Password Storage Applications

That’s where applications like LastPass [come in], and I only point out LastPass because we use it here across our teams.  It works great.  There’s a lot of other applications out there that do the same thing.  I’m not saying you have to go run out and subscribe to LastPass.  But this one, we’ve tested.  It works phenomenally on Windows computers, Mac computers, iPhones.  It pretty much works on everything, and it’s really never let us down.

LastPass, if you’re a subscriber, stores all your passwords in this really cool online format that’s available on all your mobile devices, all your systems that you have.  All you have to do is come in here, and log in, and see those passwords.  You can even lock down passwords where only certain members of your team can access those passwords.  Maybe you let them use them, but they can’t actually see what the password is.  It just keeps things extra-secure.

Additional LastPass Features

There’s also the ability to create secure notes, secure form fills.  There’s a whole lot of neat features built into LastPass to really store your passwords safe, securely, in the cloud.  Not on your computer at home.  And make them readily accessible and available to you no matter where you’re at.

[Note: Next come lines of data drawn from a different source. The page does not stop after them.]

(* ===== verification/Assets.v ===== *)
(** * Symbols and assets ([symbol.hpp], [symbol.cpp], [asset.hpp], [asset.cpp])

    Token symbols packed into 64 bits, asset amounts, their checked arithmetic
    ([fc/safe.hpp]) and their string forms.  [boost::lexical_cast] and
    [boost::trim_copy] are parameters with their documented behaviour. *)

From S2P Require Import Prelude Exceptions.

Open Scope char_scope.
Open Scope Z_scope.

(** ** Decimal numbers *)

Definition digit (d : Z) : ascii := ascii_of_N (Z.to_N (48 + d)).

Fixpoint dec_loop (fuel : nat) (n : Z) (acc : list ascii) : list ascii :=
  match fuel with
  | O => acc
  | S fuel => let acc := digit (n mod 10) :: acc in if n / 10 =? 0 then acc else dec_loop fuel (n / 10) acc
  end.

(** [std::to_string] of a number that is not negative and has at most 20 digits. *)
Definition to_dec (n : Z) : list ascii := dec_loop 20 n [].

Definition is_digit (c : ascii) : bool := (48 <=? char_code c) && (char_code c <=? 57).
Definition dval (ds : list ascii) : Z := fold_left (fun v c => 10 * v + (char_code c - 48)) ds 0.
Definition is_space (c : ascii) : bool := (char_code c =? 32) || ((9 <=? char_code c) && (char_code c <=? 13)).

Class LexicalCast := {
  lexical_cast : list ascii -> option Z;          (* boost::lexical_cast<int64_t> *)
  trim_copy : list ascii -> list ascii;           (* boost::algorithm::trim_copy *)
  lexical_digits ds :
    ds <> [] -> forallb is_digit ds = true -> dval ds < 2 ^ 63 -> lexical_cast ds = Some (dval ds);
  lexical_negative ds :
    ds <> [] -> forallb is_digit ds = true -> dval ds <= 2 ^ 63 -> lexical_cast ("-" :: ds) = Some (- dval ds);
  trim_id c s : is_space c = false -> is_space (List.last s c) = false -> trim_copy (c :: s) = c :: s }.

(** ** Checked arithmetic ([fc::safe<int64_t>]) *)

Definition i64_min : Z := - 2 ^ 63.

Definition safe_add (a b : Z) : res Z :=
  if (0 <? b) && (i64_max - b <? a) then Throw fc_overflow_exception
  else if (b <? 0) && (a <? i64_min - b) then Throw fc_underflow_exception
  else Ok (a + b).

Definition safe_mul (a b : Z) : res Z :=
  if 0 <? a then
    if 0 <? b then (if Z.quot i64_max b <? a then Throw fc_overflow_exception else Ok (a * b))
    else if b <? Z.quot i64_min a then Throw fc_underflow_exception else Ok (a * b)
  else if 0 <? b then (if a <? Z.quot i64_min b then Throw fc_underflow_exception else Ok (a * b))
  else if negb (a =? 0) && (b <? Z.quot i64_max a) then Throw fc_overflow_exception else Ok (a * b).

(** ** Symbols *)

Definition is_upper (c : ascii) : bool := (char_code "A" <=? char_code c) && (char_code c <=? char_code "Z").

(** Shifting a 64-bit number by 64 bits or more is undefined. *)
Fixpoint string_to_symbol_loop (i result : Z) (str : list ascii) : res Z :=
  match str with
  | [] => Ok result
  | c :: str =>
    _ ← sys_assert (is_upper c) symbol_type_exception;
    if 8 * (i + 1) <? 64
    then string_to_symbol_loop (i + 1) (Z.lor result (u64 (Z.shiftl (char_code c) (8 * (i + 1))))) str
    else Throw undefined_behavior
  end.

(** A C string ends at its first zero. *)
Fixpoint c_str (s : list ascii) : list ascii :=
  match s with
  | c :: s => if char_code c =? 0 then [] else c :: c_str s
  | [] => []
  end.

Definition string_to_symbol (precision : Z) (str : list ascii) : res Z :=
  fc_rethrow (result ← string_to_symbol_loop 0 0 (c_str str); Ok (Z.lor result precision)).

Definition max_precision : Z := 18.

Definition decimals (v : Z) : Z := Z.land v 255.

Fixpoint symbol_name_loop (fuel : nat) (v : Z) : list ascii :=
  match fuel with
  | O => []
  | S fuel => if 0 <? v then ascii_of_N (Z.to_N (Z.land v 255)) :: symbol_name_loop fuel (Z.shiftr v 8) else []
  end.

(** [symbol::name()]; seven bytes are left after the shift. *)
Definition symbol_name (v : Z) : list ascii := symbol_name_loop 8 (Z.shiftr v 8).

Definition symbol_valid (v : Z) : bool := (decimals v <=? max_precision) && forallb is_upper (symbol_name v).

Definition make_symbol (v : Z) : res Z := _ ← sys_assert (symbol_valid v) symbol_type_exception; Ok v.

Fixpoint p10_loop (p : nat) (p10 : Z) : Z :=
  match p with O => p10 | S p => p10_loop p (u64 (p10 * 10)) end.

Definition precision (v : Z) : res Z :=
  _ ← sys_assert (decimals v <=? max_precision) symbol_type_exception;
  Ok (p10_loop (Z.to_nat (decimals v)) 1).

Definition symbol_to_string (v : Z) : list ascii := to_dec (decimals v) ++ "," :: symbol_name v.

Section strings.
Context `{LexicalCast}.

Definition to_int64 (i : list ascii) : res Z := of_option fc_parse_error_exception (lexical_cast i).

(** [s.find( c )] *)
Fixpoint find_char (c : ascii) (s : list ascii) : option nat :=
  match s with
  | [] => None
  | x :: s => if Ascii.eqb x c then Some O else S <$> find_char c s
  end.

Definition symbol_from_string (from : list ascii) : res Z :=
  fc_rethrow (
    let s := trim_copy from in
    _ ← sys_assert (negb (bool_decide (s = []))) symbol_type_exception;
    comma_pos ← of_option symbol_type_exception (find_char "," s);
    p ← to_int64 (take comma_pos s);
    let p := u8 p in
    let name_part := drop (comma_pos + 1) s in
    _ ← sys_assert (p <=? max_precision) symbol_type_exception;
    v ← string_to_symbol p name_part;
    make_symbol v).

(** ** Assets *)

Record asset := mk_asset { amount : Z; sym : Z }.

Definition max_amount : Z := 2 ^ 62 - 1.
Definition is_amount_within_range (amount : Z) : bool := (- max_amount <=? amount) && (amount <=? max_amount).

Definition make_asset (amount sym : Z) : res asset :=
  _ ← sys_assert (is_amount_within_range amount) asset_type_exception;
  _ ← sys_assert (symbol_valid sym) asset_type_exception;
  Ok (mk_asset amount sym).

Definition asset_to_string (a : asset) : res (list ascii) :=
  let sign := if amount a <? 0 then ["-"] else [] in
  _ ← sys_assert (negb (amount a =? i64_min)) undefined_behavior;
  let abs_amount := Z.abs (amount a) in
  prec ← precision (sym a);
  let result := to_dec (Z.quot abs_amount prec) in
  let result := if negb (decimals (sym a) =? 0)
                then result ++ "." :: tail (to_dec (prec + Z.rem abs_amount prec)) else result in
  Ok (sign ++ result ++ " " :: symbol_name (sym a)).

(** The parts of the amount: its sign counts for the fraction too. *)
Definition parse_amount (amount_str : list ascii) (dot_pos : option nat) : res (Z * Z) :=
  match dot_pos with
  | Some dot =>
    int_part ← to_int64 (take dot amount_str);
    fract_part ← to_int64 (drop (dot + 1) amount_str);
    fract_part ← (if bool_decide (head amount_str = Some "-") then safe_mul fract_part (-1) else Ok fract_part);
    Ok (int_part, fract_part)
  | None => int_part ← to_int64 amount_str; Ok (int_part, 0)
  end.

(** The part of [asset::from_string] after the split at the space. *)
Definition asset_of_parts (amount_str symbol_str : list ascii) : res asset :=
  let dot_pos := find_char "." amount_str in
  _ ← match dot_pos with
      | Some dot => sys_assert (negb (dot =? length amount_str - 1)%nat) asset_type_exception
      | None => Ok tt
      end;
  let precision_digit_str :=
    match dot_pos with
    | Some dot => to_dec (Z.of_nat (length amount_str - dot - 1))
    | None => ["0"]
    end in
  sym ← symbol_from_string (precision_digit_str ++ "," :: symbol_str);
  '(int_part, fract_part) ← parse_amount amount_str dot_pos;
  prec ← precision sym;
  amount ← safe_mul int_part prec;
  amount ← safe_add amount fract_part;
  make_asset amount sym.

Definition asset_from_string (from : list ascii) : res asset :=
  fc_rethrow (
    let s := trim_copy from in
    space_pos ← of_option asset_type_exception (find_char " " s);
    let symbol_str := trim_copy (drop (space_pos + 1) s) in
    let amount_str := take space_pos s in
    asset_of_parts amount_str symbol_str).

(** [operator +], [operator -], [operator +=], [operator -=]: the first two check
    the range of their result, the last two only that the symbols agree. *)
Definition asset_add (a b : asset) : res asset :=
  _ ← sys_assert (sym a =? sym b) asset_type_exception;
  if bool_decide (is_i64 (amount a + amount b)) then make_asset (amount a + amount b) (sym a)
  else Throw undefined_behavior.

Definition asset_sub (a b : asset) : res asset :=
  _ ← sys_assert (sym a =? sym b) asset_type_exception;
  if bool_decide (is_i64 (amount a - amount b)) then make_asset (amount a - amount b) (sym a)
  else Throw undefined_behavior.

Definition asset_add_assign (a b : asset) : res asset :=
  _ ← sys_assert (sym a =? sym b) asset_type_exception;
  if bool_decide (is_i64 (amount a + amount b)) then Ok (mk_asset (amount a + amount b) (sym a))
  else Throw undefined_behavior.

Definition asset_sub_assign (a b : asset) : res asset :=
  _ ← sys_assert (sym a =? sym b) asset_type_exception;
  if bool_decide (is_i64 (amount a - amount b)) then Ok (mk_asset (amount a - amount b) (sym a))
  else Throw undefined_behavior.

Definition asset_neg (a : asset) : res asset :=
  _ ← sys_assert (negb (amount a =? i64_min)) undefined_behavior;
  make_asset (- amount a) (sym a).

Definition asset_eq (a b : asset) : bool := (sym a =? sym b) && (amount a =? amount b).

Definition asset_lt (a b : asset) : res bool :=
  _ ← sys_assert (sym a =? sym b) asset_type_exception;
  Ok ((amount a <? amount b) || ((amount a =? amount b) && (sym a <? sym b))).

Definition asset_le (a b : asset) : res bool := if asset_eq a b then Ok true else asset_lt a b.
Definition asset_gt (a b : asset) : res bool := r ← asset_le a b; Ok (negb r).
Definition asset_ge (a b : asset) : res bool := r ← asset_lt a b; Ok (negb r).

(** [reflector_init], run on every symbol and asset read from binary data *)
Definition symbol_reflector_init (v : Z) : res unit :=
  _ ← sys_assert (decimals v <=? max_precision) symbol_type_exception;
  sys_assert (forallb is_upper (symbol_name v)) symbol_type_exception.

Definition asset_reflector_init (a : asset) : res unit :=
  _ ← sys_assert (is_amount_within_range (amount a)) asset_type_exception;
  sys_assert (symbol_valid (sym a)) asset_type_exception.
End strings.

(** ** Decimal numbers: lemmas *)

Lemma dval_acc ds : forall v,
  fold_left (fun v c => 10 * v + (char_code c - 48)) ds v = v * 10 ^ Z.of_nat (length ds) + dval ds.
Proof.
  unfold dval. induction ds as [|c ds IH]; intros v; cbn [fold_left].
  - rewrite Z.pow_0_r. lia.
  - rewrite IH, (IH (10 * 0 + _)). cbn [length]. rewrite Nat2Z.inj_succ, Z.pow_succ_r by lia. ring.
Qed.

Lemma dval_cons c ds : dval (c :: ds) = (char_code c - 48) * 10 ^ Z.of_nat (length ds) + dval ds.
Proof. unfold dval at 1. cbn [fold_left]. rewrite dval_acc. ring. Qed.

Lemma is_digit_code c : is_digit c = true <-> 48 <= char_code c <= 57.
Proof. unfold is_digit. rewrite andb_true_iff, !Z.leb_le. done. Qed.

Lemma dval_bounds ds : forallb is_digit ds = true -> 0 <= dval ds < 10 ^ Z.of_nat (length ds).
Proof.
  induction ds as [|c ds IH]; cbn [forallb]; [done|].
  intros [Hc%is_digit_code Hds]%andb_true_iff. specialize (IH Hds).
  rewrite dval_cons. cbn [length]. rewrite Nat2Z.inj_succ, Z.pow_succ_r by lia. nia.
Qed.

One last quick thing about LastPass and other applications like this that are really neat is the ability for you to go to a website or open an application that you have a username and password for.  If you see, LastPass immediately recognized that I have an Alarm.com account saved inside of it.  It went ahead and populated my credentials for me to log in.

Closing Thoughts on Password Storage

It’s a really good thing to have to store your passwords securely.  It’s in the cloud.  It’s available on all your devices.  This is really the route that we recommend people go, and shy away from having Excel and Word documents and things like that, or sticky notes on your monitor.

That’s all I have for you this week.  I look forward to talking to you again next Tuesday.